*** Opening of RECORD SET ***

(** The keys bound by the loop over the arguments. *)
Lemma bind_arguments_fold (names : list string) : forall (g : nat -> nat)
    (valueMap : gmap string LLVM.Value) (x : string) (v : LLVM.Value),
  fold_left (fun valueMap '(i, varName) => <[varName := LLVM.Argument i]> valueMap)
            (imap (fun i name => (g i, name)) names) valueMap !! x = Some v ->
  (exists i, names !! i = Some x /\ v = LLVM.Argument (g i)) \/
  ((x ∉ names) /\ valueMap !! x = Some v).
Proof.
  induction names as [| name names IH]; intros g valueMap x v; cbn.
  - intros Hl. right. split; [apply not_elem_of_nil | exact Hl].
  - intros Hl. apply (IH (g ∘ S)) in Hl as [(i & Hi & ->) | [Hnotin Hl]].
    + left. exists (S i). split; [exact Hi | reflexivity].
    + apply lookup_insert_Some in Hl as [[<- <-] | [Hne Hl]].
      * left. exists 0%nat. split; reflexivity.
      * right. split; [| exact Hl]. apply not_elem_of_cons. split; [congruence | exact Hnotin].
Qed.

Lemma bind_arguments_dom_fold (names : list string) : forall (g : nat -> nat)
    (valueMap : gmap string LLVM.Value) (x : string),
  is_Some (fold_left (fun valueMap '(i, varName) => <[varName := LLVM.Argument i]> valueMap)
                     (imap (fun i name => (g i, name)) names) valueMap !! x) <->
  x ∈ names \/ is_Some (valueMap !! x).
Proof.
  induction names as [| name names IH]; intros g valueMap x; cbn.
  - rewrite elem_of_nil. tauto.
  - rewrite (IH (g ∘ S)), elem_of_cons, lookup_insert_is_Some.
    destruct (decide (name = x)) as [-> | Hne]; [tauto |].
    split; [intros [? | [? | [_ ?]]]; tauto | intros [[? | ?] | ?]; [congruence | tauto | tauto]].
Qed.

Lemma bind_arguments_spec (names : list string) (x : string) (v : LLVM.Value) :
  bind_arguments names !! x = Some v ->
  exists i, names !! i = Some x /\ v = LLVM.Argument i.
Proof.
  unfold bind_arguments. intros Hl.
  apply (bind_arguments_fold names (fun i => i)) in Hl as [Hl | [_ Hl]]; [exact Hl |].
  rewrite lookup_empty in Hl. discriminate.
Qed.

Lemma bind_arguments_dom (names : list string) (x : string) :
  is_Some (bind_arguments names !! x) <-> x ∈ names.
Proof.
  unfold bind_arguments. rewrite (bind_arguments_dom_fold names (fun i => i)).
  rewrite lookup_empty. split; [intros [? | [? ?]]; [assumption | discriminate] | tauto].
Qed.

(** One instruction succeeds exactly when it is supported and reads bound
    names; it then binds its result. *)
Lemma generate_instruction_inr (valueMap valueMap' : gmap string LLVM.Value)
    (instr : SimpleTACLine.t) :
  generate_instruction valueMap instr = inr valueMap' ->
  SimpleTACLine.operation instr <> SimpleTACLine.ASSIGN /\
  (forall name, name ∈ reads instr -> is_Some (valueMap !! name)) /\
  exists v, valueMap' = <[SimpleTACLine.result instr := v]> valueMap.
Proof.
  unfold generate_instruction, reads, binary.
  destruct (SimpleTACLine.operation instr);
    repeat match goal with
           | |- context [valueMap !! ?k] => destruct (valueMap !! k) eqn:?
           end;
    try discriminate; intros [= <-];
    (split; [discriminate |]); (split; [| eexists; reflexivity]);
    intros name Hin;
    repeat (apply elem_of_cons in Hin as [-> | Hin]; [eauto |]);
    inversion Hin.
Qed.
(** * MathForge: the expression, matrix, quadratic and factorisation core

    A shallow embedding of [services/mathService], the part of
    [src/constants.tsx] from [safeEvaluate] to [primeFactorize] (the
    arithmetic and scientific evaluators, the matrix routines, the
    quadratic solver, the function parser and the prime factoriser), and
    of the divisor lists that the prime factoriser's component computes
    from a factorisation, followed by the properties established about
    them.

    Conventions.
    - A JavaScript string is the list of its UTF-16 code units.
    - A JavaScript number is an IEEE-754 binary64 value, taken from
      [SpecFloat] at precision 53 and maximal exponent 1024.
    - A thrown [Error] is a result constructor that carries the message. *)

From stdpp Require Import base list sorting.
From Stdlib Require Import ZArith NArith Lia Bool List String Ascii.
From Stdlib Require Import Sorted Permutation DecimalString.
From Stdlib Require Import Floats.SpecFloat.
Import ListNotations.
(** A section adds no chunk when its text is blank and at least one
    otherwise. *)
Lemma fold_sections_count (secs : list SectionData) :
  forall acc : list Chunk * nat,
  len (fst acc) + len (filter (fun sec => negb (blank (section_text sec))) secs)
  <= len (fst (fold_left chunk_section secs acc)) /\
  (Forall (fun sec => blank (section_text sec) = true) secs ->
   fst (fold_left chunk_section secs acc) = fst acc).
Proof.
  induction secs as [|sec secs IH]; intros acc; cbn [fold_left filter].
  - simpl. split; [lia | reflexivity].
  - destruct (@ChunkerTheorems.chunk_section_segments
                encode target_size overlap is_decimal acc sec)
      as (segs & Heq & _ & Hnil & Hne).
    destruct (IH (chunk_section acc sec)) as [Hcount Hblank].
    rewrite Heq in *. cbn [fst] in *.
    rewrite length_app, PackingFacts.chunks_of_length in Hcount.
    pose proof (ClauseFacts.identify_clauses_blank
                  encode target_size is_decimal (section_text sec)) as Hiff.
    split.
    + destruct (blank (section_text sec)) eqn:Hb; cbn [negb]; [lia|].
      cbn [length].
      assert (Hs : segs <> []).
      { apply Hne. intros Hcl. apply Hiff in Hcl. congruence. }
      destruct segs; [congruence|]. simpl in *. lia.
    + intros Hall. inversion Hall as [|? ? Hb Hrest]; subst.
      rewrite (Hblank Hrest).
      rewrite (Hnil (proj2 Hiff Hb)). simpl. apply app_nil_r.
Qed.

(** X5.  Every chunk has a non-empty text and carries the name of one of
    the sections; a section list yields no chunk exactly when every
    section text is blank, and at least one chunk per section when none
    is. *)
Theorem chunks_per_section (secs : list SectionData) :
  Forall (fun c => text c <> [] /\
                   exists sec, In sec secs /\ section c = section_name sec)
         (create_chunks secs) /\
  (create_chunks secs = [] <->
   Forall (fun sec => blank (section_text sec) = true) secs) /\
  (Forall (fun sec => blank (section_text sec) = false) secs ->
   len secs <= len (create_chunks secs)).
Proof.
  destruct (fold_sections_count secs ([], 0)) as [Hcount Hblank].
  cbn [fst length] in Hcount, Hblank.
  split; [|split].
  - rewrite Forall_forall. intros c Hc.
    apply ChunkerTheorems.create_chunks_origin in Hc.
    destruct Hc as (sec & Hsec & n & [a buf] & Hbuf & Hrun & ->).
    cbn [fst snd] in *. split; [|exists sec; split; [exact Hsec | reflexivity]].
    cbn [Chunker.make_chunk text].
    destruct buf as [|x buf]; [congruence|]. apply join_nonempty.
    pose proof (ClauseFacts.identify_clauses_nonempty
                  encode target_size is_decimal (section_text sec)) as Hall.
    rewrite Forall_forall in Hall. apply Hall.
    destruct Hrun as (l1 & l2 & -> & _).
    apply in_or_app. right. now left.
  - split.
    + intros Hnil. unfold Chunker.create_chunks in Hnil.
      rewrite Hnil in Hcount. simpl in Hcount.
      rewrite Forall_forall. intros sec Hsec.
      destruct (blank (section_text sec)) eqn:Hb; [reflexivity|]. exfalso.
      assert (Hin : In sec (filter (fun sec => negb (blank (section_text sec))) secs)).
      { apply filter_In. split; [exact Hsec|]. now rewrite Hb. }
      destruct (filter (fun sec => negb (blank (section_text sec))) secs);
        [destruct Hin | simpl in Hcount; lia].
    + intros Hall. unfold Chunker.create_chunks. now rewrite Hblank.
  - intros Hall. unfold Chunker.create_chunks.
    replace (filter (fun sec => negb (blank (section_text sec))) secs) with secs
      in Hcount; [exact Hcount|].
    clear Hcount Hblank. induction Hall as [|sec secs Hb Hall IH]; [reflexivity|].
    simpl. rewrite Hb. simpl. now f_equal.
Qed.
(** * forecast_index: FMRC-style indexing of a forecast data cube

    A shallow embedding of [forecast_index.py]: the four indexer types
    ([ModelRun], [ConstantOffset], [ConstantForecast], [BestEstimate]) and
    the dispatcher [ForecastIndex.sel], followed by the properties of the
    specification that concern them.

    Timestamps and timedeltas are the signed nanosecond counts that pandas
    stores ([Z]); an axis ([pd.DatetimeIndex], [pd.TimedeltaIndex]) is the
    list of its values in position order.  Python exceptions are the
    [Raise] results of a small error monad. *)

From Stdlib Require Import ZArith List Lia Bool.
From stdpp Require Import base option list gmap strings fin_maps.

Local Open Scope Z_scope.

(** ** Exceptions and the error monad *)

(** The message of each [raise ValueError] site of the module (and of the
    numpy calls it makes), so that the sites stay distinguishable. *)
Inductive message :=
  | CannotCombineWithNames      (* sel: dummy_name in labels and len(labels) != 1 *)
  | CannotCombineWithFMRC       (* sel: axis name together with dummy_name *)
  | PeriodDoesNotStartAtZero    (* BestEstimate.get_indexer *)
  | SinceEarlierThanAsof        (* BestEstimate.__post_init__ *)
  | InvalidIndexerType          (* sel: case _ *)
  | NegativeDimensions          (* np.zeros of a negative shape *)
  | ShapeMismatch               (* adding arrays of different lengths *)
  | UnpackMismatch.             (* (x,) = ... with a length other than 1 *)

Inductive exn :=
  | KeyError
  | IndexError
  | AttributeError
  | AssertionError
  | TypeError
  | InvalidIndexError
  | OutOfBoundsDatetime
  | ValueError (m : message).

Inductive result (A : Type) :=
  | Ok (a : A)
  | Raise (e : exn).
Arguments Ok {A} a.
Arguments Raise {A} e.

#[global] Instance result_ret : MRet result := fun _ a => Ok a.
#[global] Instance result_bind : MBind result := fun _ _ f m =>
  match m with
  | Ok a => f a
  | Raise e => Raise e
  end.

(** The error kinds of the specification (section 7) and the exceptions
    that stand for them. *)
Inductive error_kind := NotFound | InvalidConfiguration | UnsupportedSelectorType.

Definition kind_of (e : exn) : option error_kind :=
  match e with
  | KeyError => Some NotFound
  | ValueError CannotCombineWithNames
  | ValueError CannotCombineWithFMRC
  | ValueError PeriodDoesNotStartAtZero
  | ValueError SinceEarlierThanAsof => Some InvalidConfiguration
  | ValueError InvalidIndexerType => Some UnsupportedSelectorType
  | _ => None
  end.

(** ** Time *)

Definition ns_per_hour : Z := 3600000000000.

Definition hours (h : Z) : Z := h * ns_per_hour.

(** [Timestamp.hour] / [DatetimeIndex.hour]: hour of the day, 0..23. *)
Definition hour (t : Z) : Z := (t `div` ns_per_hour) `mod` 24.

(** The nanosecond counts that a [Timestamp] can hold: those of int64
    but the least one, which pandas keeps for NaT. *)
Definition timestamp_max : Z := 9223372036854775807.

Definition timestamp_min : Z := - timestamp_max.

Definition in_bounds (t : Z) : bool :=
  (timestamp_min <=? t) && (t <=? timestamp_max).

(** [Timestamp - Timedelta]: a difference outside the bounds raises
    [OutOfBoundsDatetime]. *)
Definition timestamp_sub (t d : Z) : result Z :=
  if in_bounds (t - d) then Ok (t - d) else Raise OutOfBoundsDatetime.

Inductive Model := HRRR.

(** [model is Model.HRRR] *)
Definition is_HRRR (model : option Model) : bool :=
  match model with Some HRRR => true | None => false end.

(** ** numpy helpers *)

(** [np.arange(a, b)] *)
Definition arange (a b : Z) : list Z :=
  map (fun k => a + Z.of_nat k) (seq 0 (Z.to_nat (b - a))).

(** [np.repeat(x, n)] *)
Definition np_repeat (x : Z) (n : Z) : list Z := repeat x (Z.to_nat n).

(** [np.zeros((n,), dtype=int)]: a negative dimension is refused. *)
Definition np_zeros (n : Z) : result (list Z) :=
  if n <? 0 then Raise (ValueError NegativeDimensions)
  else Ok (repeat 0 (Z.to_nat n)).

(** [arr[mask]] for a boolean mask of the same length. *)
Fixpoint boolean_index {A} (arr : list A) (mask : list bool) : list A :=
  match arr, mask with
  | x :: arr', b :: mask' =>
      if b then x :: boolean_index arr' mask' else boolean_index arr' mask'
  | _, _ => []
  end.

(** Element-wise [m1 & m2]. *)
Fixpoint mask_and (m1 m2 : list bool) : list bool :=
  match m1, m2 with
  | a :: m1', b :: m2' => (a && b) :: mask_and m1' m2'
  | _, _ => []
  end.

(** ** Positional selectors and axis indexing *)

(** What the indexer types hand back for one axis: a scalar position
    (possibly negative), a [slice(start, stop)] or a position array. *)
Inductive indexer :=
  | IInt (i : Z)
  | ISlice (start stop : option Z)
  | IArray (a : list Z).

(** [slice(None)] *)
Definition slice_all : indexer := ISlice None None.

(** The value of [axis[ix]]: a scalar or a sequence of values. *)
Inductive indexed :=
  | Scalar (v : Z)
  | Values (vs : list Z).

(** Python's handling of one integer position on a sequence of length
    [n]: negative positions count from the end, anything outside
    [-n, n) raises [IndexError]. *)
Definition norm_index (n : nat) (i : Z) : result nat :=
  if (0 <=? i) && (i <? Z.of_nat n) then Ok (Z.to_nat i)
  else if (- Z.of_nat n <=? i) && (i <? 0) then Ok (Z.to_nat (i + Z.of_nat n))
  else Raise IndexError.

*** Close of RECORD SET ***

* [THE TASK]: For every line of the material above that contains the word "ClauseFacts", show the line.

* [YOUR RESPONSE]:
    pose proof (ClauseFacts.identify_clauses_blank
    pose proof (ClauseFacts.identify_clauses_nonempty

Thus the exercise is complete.